With traditional media funding models in disarray, a number of outlets are looking at alternative ways to ensure their profitability or survival, among them implementing a paywall for content, asking for reader donations, or creating a membership model by establishing a community of champions for their work.
After looking at membership models around the world, and speaking with teams in 50 newsrooms, The Membership Puzzle Project (MPP) published a comprehensive guide in September to best practices and common mistakes.
GIJN spoke to The Membership Puzzle Project’s Ariel Zirulnick to get the low-down on their guide, which was produced in partnership with The Lenfest Institute and the Google News Initiative.
GIJN: You say that journalism is facing a trust and sustainability crisis. How can membership help?
Zirulnick: Membership is a two-way exchange between the news organization and the audience members. The transparency and participation that is required to implement membership effectively — that begins to address the trust challenges that prevent people from helping you become sustainable by providing financial support.
That’s how we see trust and sustainability addressed in membership in a way that they are not addressed in other revenue models that might keep audience members at arm’s length.
In the guide we walk people through the difference between subscription, donations, and membership and why certain organizations choose different models. The guide is by no means a push to get everybody to launch a membership model because we want people to think that this is the superior revenue and engagement model out there. But we think that for some it answers this particular trust and sustainability crisis that we’re all grappling with.
[Read more: Planning to launch a membership program? Let these 12 questions guide you.]
Is membership a model that organizations are having to look at in a new way? And is this something that legacy news organizations are starting to adopt as well as startup organizations?

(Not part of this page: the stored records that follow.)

(* ===== verification/Scripts.v ===== *)
(** * Scripts: a function that [register] installed, run by a notification on
    the objects of a request

    [script_runtime] makes the calls of [handle_callback] run scripts written
    with the methods of Http.v.  The scripts here are those of
    read_write_tests.cpp ("IISModuleJS Tests"). *)
From S2P Require Import Prelude Values Callback Http.

(** The constant [FINISH] of scripts. *)
Abbreviation FINISH := (VInt 1).

Section scripts.
Context {H : Type} `{IIS H} `{V8Strings} `{V8Host}.

(** The body of a [(response, request) => ...]: it works on the one context
    both objects point to. *)
Definition script := M H value.

Definition call_name (methods : list (string * handler H)) (name : string) (args : list value)
  : script :=
  match List.find (fun m => String.eqb (fst m) name) methods with
  | Some m => snd m {| this_field := true; argv := args |}
  | None => raise "not a function"
  end.

Definition response := call_name http_response_object.
Definition request := call_name http_request_object.

(** An exception that is not caught makes the result of a call empty. *)
Definition script_runtime (functions_ : nat -> script) : JSRuntime H := {|
  js_call f _ s :=
    let '(r, h) := functions_ f (fst s) in
    (match r with Ok v => Some v | _ => None end, (h, snd s));
  js_promise _ _ := kPending;
|}.

(** [response.write(value, 'text/html'); return FINISH;] *)
Definition write_html (v : value) : script :=
  _ ← response "write" [v; VString (L "text/html")];
  mret FINISH.

(** [register((response, request) => { ... })] in an engine that has started,
    and then a request. *)
Definition serve (functions_ : nat -> script) (f : nat) : M H Z := fun h =>
  let '(r, fs) := register {| this_field := false; argv := [VFunction f] |} no_functions in
  match r with
  | Ok _ =>
      let '(r, st) := OnBeginRequest (H := script_runtime functions_) 0
                        (CallbackState true fs h None [] []) in
      (r, js st)
  | Throw e => (Throw e, h)
  | Crash w => (Crash w, h)
  end.

(** The test [WriteString]; the tests [Read] and [ReadRewrite]. *)
Definition write_string (s : wstring) : script := write_html (VString s).

Definition echo : script := v ← request "read" []; write_html v.

Definition rewrite_echo : script := _ ← request "read" [VBoolean true]; echo.

(** The calls of IIS that these scripts make: those of [request.read], and
    those of [response.write]. *)
Inductive request_call : H -> H -> Prop :=
| calls_read h : request_call h (snd (ReadEntityBody BUFFER_SIZE h))
| calls_allocate n h : request_call h (snd (AllocateRequestMemory n h))
| calls_insert b h : request_call h (snd (InsertEntityBody b h)).

Inductive iis_call : H -> H -> Prop :=
| calls_request h h' : request_call h h' -> iis_call h h'
| calls_set_header id t n h : iis_call h (snd (SetHeaderById id t n true h))
| calls_write c more h : iis_call h (snd (WriteEntityChunks c more h)).

(** What IIS documents of the body of a response: a chunk that is written is
    appended; what sets a header, and what reads or inserts the body of the
    request, leaves it. *)
Class IISResponseLaws `{!IISRequestLaws H} := {
  response_body : H -> bytes;
  write_entity_chunks c more h hr h' :
    WriteEntityChunks c more h = (hr, h') -> FAILED hr = false ->
    response_body h' = response_body h ++ c;
  set_header_body id text n replace h :
    response_body (snd (SetHeaderById id text n replace h)) = response_body h;
  read_entity_response n h : response_body (snd (ReadEntityBody n h)) = response_body h;
  allocate_response n h : response_body (snd (AllocateRequestMemory n h)) = response_body h;
  insert_entity_response b h : response_body (snd (InsertEntityBody b h)) = response_body h;
  read_entity_has s n h : has s (snd (ReadEntityBody n h)) = has s h;
  allocate_has s n h : has s (snd (AllocateRequestMemory n h)) = has s h;
  insert_entity_has s b h : has s (snd (InsertEntityBody b h)) = has s h;
}.
End scripts.
Arguments script : clear implicits.

(** What a script that answers with [text] can be refused at [h], the
    exception it throws then, and the state that the refused call leaves: a chunk
    of the text that IIS does not take, a read that fails or gives nothing while
    bytes are left, memory that is not given, a body that is not inserted, or a
    content type V8 has no text of. *)
Inductive refuses {H} `{IIS H} `{V8Host} `{!IISRequestLaws H} (text : bytes) : H -> string -> H -> Prop :=
| refuses_chunk c more hr h h' :
    In (c, more) (body_calls text) -> WriteEntityChunks c more h = (hr, h') -> FAILED hr = true ->
    refuses text h "failed to write" h'
| refuses_read hr buffer h h' :
    entity_body h <> [] -> ReadEntityBody BUFFER_SIZE h = ((hr, buffer), h') ->
    FAILED hr = true \/ buffer = [] ->
    refuses text h "failed to read entity body" h'
| refuses_memory h h' :
    AllocateRequestMemory (u32 (Z.of_nat (length text))) h = (false, h') ->
    refuses text h "invalid allocation pointer for read." h'
| refuses_insert hr h h' :
    InsertEntityBody text h = (hr, h') -> FAILED hr = true ->
    refuses text h "failed to rewrite" h'
| refuses_content_type h :
    Utf8Value_of (VString (L "text/html")) = None ->
    refuses text h "second argument is invalid for write" h.

(** From [h], after calls of IIS, a call is refused, and that is how the
    script ends. *)
Definition refused {H} `{IIS H} `{V8Host} `{!IISRequestLaws H} {A}
    (text : bytes) (h : H) (end_ : outcome A * H) : Prop :=
  exists h1 msg, rtc iis_call h h1 /\ refuses text h1 msg (snd end_) /\
    fst end_ = Throw (StdException msg).

(** ** Lemmas *)

Section script_properties.
Context {H : Type} `{IIS H} `{V8Strings} `{V8Host} `{!IISRequestLaws H} `{!IISResponseLaws}.

(** The body of the response and the parts of the context there are stay. *)
Definition same_response (h h' : H) : Prop :=
  response_body h' = response_body h /\ forall s, has s h' = has s h.

Lemma keeps_read (P : H -> Prop) args :
  (forall h h', P h -> request_call h h' -> P h') -> keeps P (request_read args).
Proof.
  intros HP.
  assert (keeps P (call (ReadEntityBody BUFFER_SIZE))) as Hr.
  { apply keeps_call. intros h Hh. eapply HP; [done|constructor]. }
  assert (forall fuel acc n, keeps P (read_loop fuel acc n)) as Hloop.
  { induction fuel as [|fuel IH]; intros acc n; simpl; case_match; auto 10 with keeps. }
  unfold request_read, check_context. apply keeps_bind; [auto with keeps|intros _].
  apply keeps_bind; [auto with keeps|intros h]. case_match; [auto with keeps|].
  apply keeps_bind; [apply Hloop|intros contents].
  apply keeps_bind; [|intros b; apply keeps_bind; [|auto with keeps]].
  - case_match; [|auto with keeps]. unfold from_v8_bool, from_v8. case_match; auto with keeps.
  - destruct b; [|auto with keeps]. apply keeps_bind.
    + apply keeps_call. intros h' Hh. eapply HP; [done|constructor].
    + intros b. apply keeps_bind; [auto with keeps|intros _]. apply keeps_bind; [|intros hr; apply keeps_throw_if].
      apply keeps_call. intros h' Hh. eapply HP; [done|constructor].
Qed.

(** [request.read] is calls of IIS, and leaves the response. *)
Lemma read_calls args h r h' :
  request_read args h = (r, h') -> rtc iis_call h h' /\ same_response h h'.
Proof.
  intros E. split.
  - pose proof (keeps_read (rtc iis_call h) args) as Hk. specialize (Hk (fun _ _ Hr Hc => rtc_r _ _ _ Hr (calls_request _ _ Hc))).
    specialize (Hk h (rtc_refl _ _)). by rewrite E in Hk.
  - pose proof (keeps_read (same_response h) args) as Hk. cut (same_response h (snd (request_read args h))).
    { by rewrite E. }
    apply Hk; [|done]. intros h1 h2 [Hb Hs] Hc. destruct Hc as [h0|n h0|b h0]; split.
    + by rewrite read_entity_response.
    + intros s. by rewrite read_entity_has.
    + by rewrite allocate_response.
    + intros s. by rewrite allocate_has.
    + by rewrite insert_entity_response.
    + intros s. by rewrite insert_entity_has.
Qed.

There are a number of organizations around the world that have implemented membership models that are not startups, most notably public radio in the United States, which is really the earliest adopter of a membership model in news, and they’ve been functioning in that way for decades.
I think a key thing that we tried to drive home in the guide is that there are both membership programs and memberful routines. Membership programs are the container that you build around the people who financially support your organization.
And then there are memberful routines, which are workflows that connect audience members to journalists and the journalism they are producing. That’s what engaged journalism looks like when it becomes part of the culture of the organization.
And many organizations that are not membership models have implemented memberful routines. And that is really key when you think about legacy organizations considering membership is they’re not necessarily going to remove their paywall and start calling people members, but they are beginning to invite people to participate in very meaningful ways.
On the question of trust and membership, is it about the stories you cover or the way you cover news itself? Or is it about transparency about funding, too?
I think it’s both. I mean it’s certainly offering transparency about how you work, how you’re funded, how you make decisions, that kind of thing. But it also means involving people in the production of your journalism. And that doesn’t mean you have to do it at every single stage and in every single story, but it does mean opening up the actual production of the journalism to audience members through giving up this idea that journalism is this esoteric art that only people who have been formally trained in journalism can do it. It begins with asking audience members what they know that you don’t know and finding ways to bring their knowledge into the work.
That’s pretty foundational to addressing the trust concerns, even if only 1% of your visitors actually take you up on that offer to help scrape municipal databases or to submit their leases so that you can build a public register. Just the fact that you’ve opened that up and anybody that reads your work can see that you’ve opened that up is a really strong signal that you don’t have anything to hide. It says: What we do is something that any of you have access to.
Ariel Zirulnick. Photo: Courtesy Ariel Zirulnick
You highlight the work of Maldita, a membership-based fact-checking website in Spain, and how they use members in a very active way by looking for experts for specific stories. How important is it that they put them through the kind of the same fact-checking that you would for a source that wasn’t connected to your organization?
It’s so key because Maldita is an organization tackling misinformation. If they botched that, if they didn’t put in those strong sort of checks on audience contributions they would undermine their entire organization. By being that transparent, they can also buffer themselves against accusations from peddlers of misinformation that they’re peddling misinformation themselves. They can point to the thousands of people who have contributed to their work.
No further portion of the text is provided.